There was no error in the judgment of the circuit court affirming the order of the commission allowing death benefits to the widow and defendant minor children of the deceased, and that judgment will be affirmed.
(Hn 3) The appellants complain, however, that the judgment of the circuit court affirming the order of the commission did not impose a limitation of 66 2/3 per cent of the average weekly wage of the deceased as a maximum limitation upon the total amount of the death benefits to be paid to all of the claimants. But the statute, Section 6998-13, Code of 1942, provides that "the total amount payable shall in no case exceed sixty-six and two-thirds per centum (66 2/3%) of such wages, subject to the maximum limitations and to weekly benefits as set up in this act." The judgment of the lower court must therefore be construed so as to give effect to the statutory limitation.
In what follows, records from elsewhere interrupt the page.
(* ===== verification/Helpers.v ===== *)
(** * The bundled helpers

    The shipped helper programs ([src/BitwardenModel.js], "The bundled helper",
    "The quick-unlock tool" and "The vault helper"): where they are, the
    inspection that must pass before one is launched, and the lines exchanged
    with the vault helper. The inspection's shell script appears as the text
    that is run and as what it decides from the facts it tests. *)

From stdpp Require Import base list numbers strings.
From S2P Require Import Prelude.
From S2P Require Import JsValue.
From S2P Require Import Json.
From S2P Require Import Shell.
From S2P Require Import Session.
From S2P Require Import SshAgent.
From S2P Require Import Runtime.
Local Open Scope nat_scope.
Local Open Scope js_scope.

(** ** Where a helper is *)

Definition SSH_AGENT_BUNDLED_RELATIVE : jstr := u "bin/x86_64-linux/qs-bitwarden-ssh-agent".
Definition SSH_AGENT_SUMS_RELATIVE : jstr := u "bin/SHA256SUMS".
Definition SSH_AGENT_DEVELOPMENT_RELATIVE : jstr := u "agent/target/debug/qs-bitwarden-ssh-agent".
Definition UNLOCK_KEY_ENVELOPE_VERSION : Z := 1.
Definition UNLOCK_KEY_CLI_VERSION : Z := 2.
Definition UNLOCK_KEY_BUNDLED_RELATIVE : jstr := u "bin/x86_64-linux/qs-bitwarden-unlock-key".
Definition UNLOCK_KEY_DEVELOPMENT_RELATIVE : jstr := u "unlock-key/target/debug/qs-bitwarden-unlock-key".
Definition VAULT_HELPER_PROTOCOL : Z := 1.
Definition VAULT_HELPER_BUNDLED_RELATIVE : jstr := u "bin/x86_64-linux/qs-bitwarden-vault".
Definition VAULT_HELPER_DEVELOPMENT_RELATIVE : jstr := u "vault/target/debug/qs-bitwarden-vault".

Record helper_spec := mkSpec { spec_name : jstr; spec_bundled : jstr; spec_development : jstr; protocolSed : jstr }.

Definition SSH_AGENT_HELPER_SPEC : helper_spec :=
  mkSpec (u "qs-bitwarden-ssh-agent") SSH_AGENT_BUNDLED_RELATIVE SSH_AGENT_DEVELOPMENT_RELATIVE
    (u "s/.*protocol \([0-9]*\).*/\1/p").
Definition UNLOCK_KEY_SPEC : helper_spec :=
  mkSpec (u "qs-bitwarden-unlock-key") UNLOCK_KEY_BUNDLED_RELATIVE UNLOCK_KEY_DEVELOPMENT_RELATIVE
    (u "s/.*cli v\([0-9]*\).*/\1/p").
Definition VAULT_HELPER_SPEC : helper_spec :=
  mkSpec (u "qs-bitwarden-vault") VAULT_HELPER_BUNDLED_RELATIVE VAULT_HELPER_DEVELOPMENT_RELATIVE
    (u "s/.*protocol \([0-9]*\).*/\1/p").

Definition helperCandidates (pluginDir : jsval) (spec : helper_spec) : list (jstr * jstr) :=
  let root := cleanAbsoluteDir pluginDir in
  if str_eqb root [] then []
  else [(u "bundled", root ++ u "/" ++ spec_bundled spec); (u "development", root ++ u "/" ++ spec_development spec)].

Definition helperPath (pluginDir : jsval) (spec : helper_spec) (source : jsval) : jstr :=
  match find_first (fun c => strict_eq (JStr (fst c)) source) (helperCandidates pluginDir spec) with
  | Some c => snd c
  | None => []
  end.

Definition sshAgentHelperCommand (pluginDir source : jsval) : list jstr :=
  let path := helperPath pluginDir SSH_AGENT_HELPER_SPEC source in if str_eqb path [] then [] else [path].
Definition vaultHelperPath (pluginDir source : jsval) : jstr := helperPath pluginDir VAULT_HELPER_SPEC source.
Definition unlockKeyPath (pluginDir source : jsval) : jstr := helperPath pluginDir UNLOCK_KEY_SPEC source.

Definition sshAgentDevelopmentHelperWarning (helper : jsval) : jstr :=
  let checksum := if truthy helper && truthy helper.["checksum"] then helper.["checksum"] else JStr (u "unchecked") in
  (if strict_eq checksum (JStr (u "mismatch"))
   then u "The shipped helper failed its checksum, so a locally built one is serving your SSH keys."
   else u "A locally built helper is serving your SSH keys, not the shipped one.")
  ++ u " It carries no recorded digest and no build provenance. "
  ++ u "Reinstall the plugin to restore the shipped helper before trusting a signature from it.".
(Hn 4) It also appears from the record that the circuit court allowed to the attorneys of record for the appellees an attorney's fee in the amount of 45 per cent of the total recovery, to be paid in a lump sum, as compensation for their services in handling the case before the commission and on appeal. The record shows that the attorneys for the appellees have rendered excellent services on behalf of their clients in a case which required unusual effort. But this Court has held that the fee for all services of claimants' attorneys in cases of this kind should not exceed one-third of the sum recovered. Sunnyland Contracting Co., Inc., et al. v. Davis et al. (Miss.), 75 So.2d 638. That part of the judgment of the circuit court allowing the above mentioned attorney's fee will therefore be modified here, so as to show the allowance of an attorney's fee of 33 1/3 per cent of the total of the sums recovered, in lieu of the fee of 45 per cent mentioned above, and the amount thus allowed shall be computed and paid in a lump sum as provided in the opinion rendered in Sunnyland Contracting Co., Inc. v. Davis, supra.
The judgment of the lower court affirming the order of the Workmen's Compensation Commission allowing death benefits to the appellees is affirmed. That part of the judgment relating to the allowance of an attorney's fee is modified and affirmed, and the cause is remanded.
Affirmed and remanded.
Roberds, P.J., and Arrington, Ethridge and Gillespie, JJ., concur.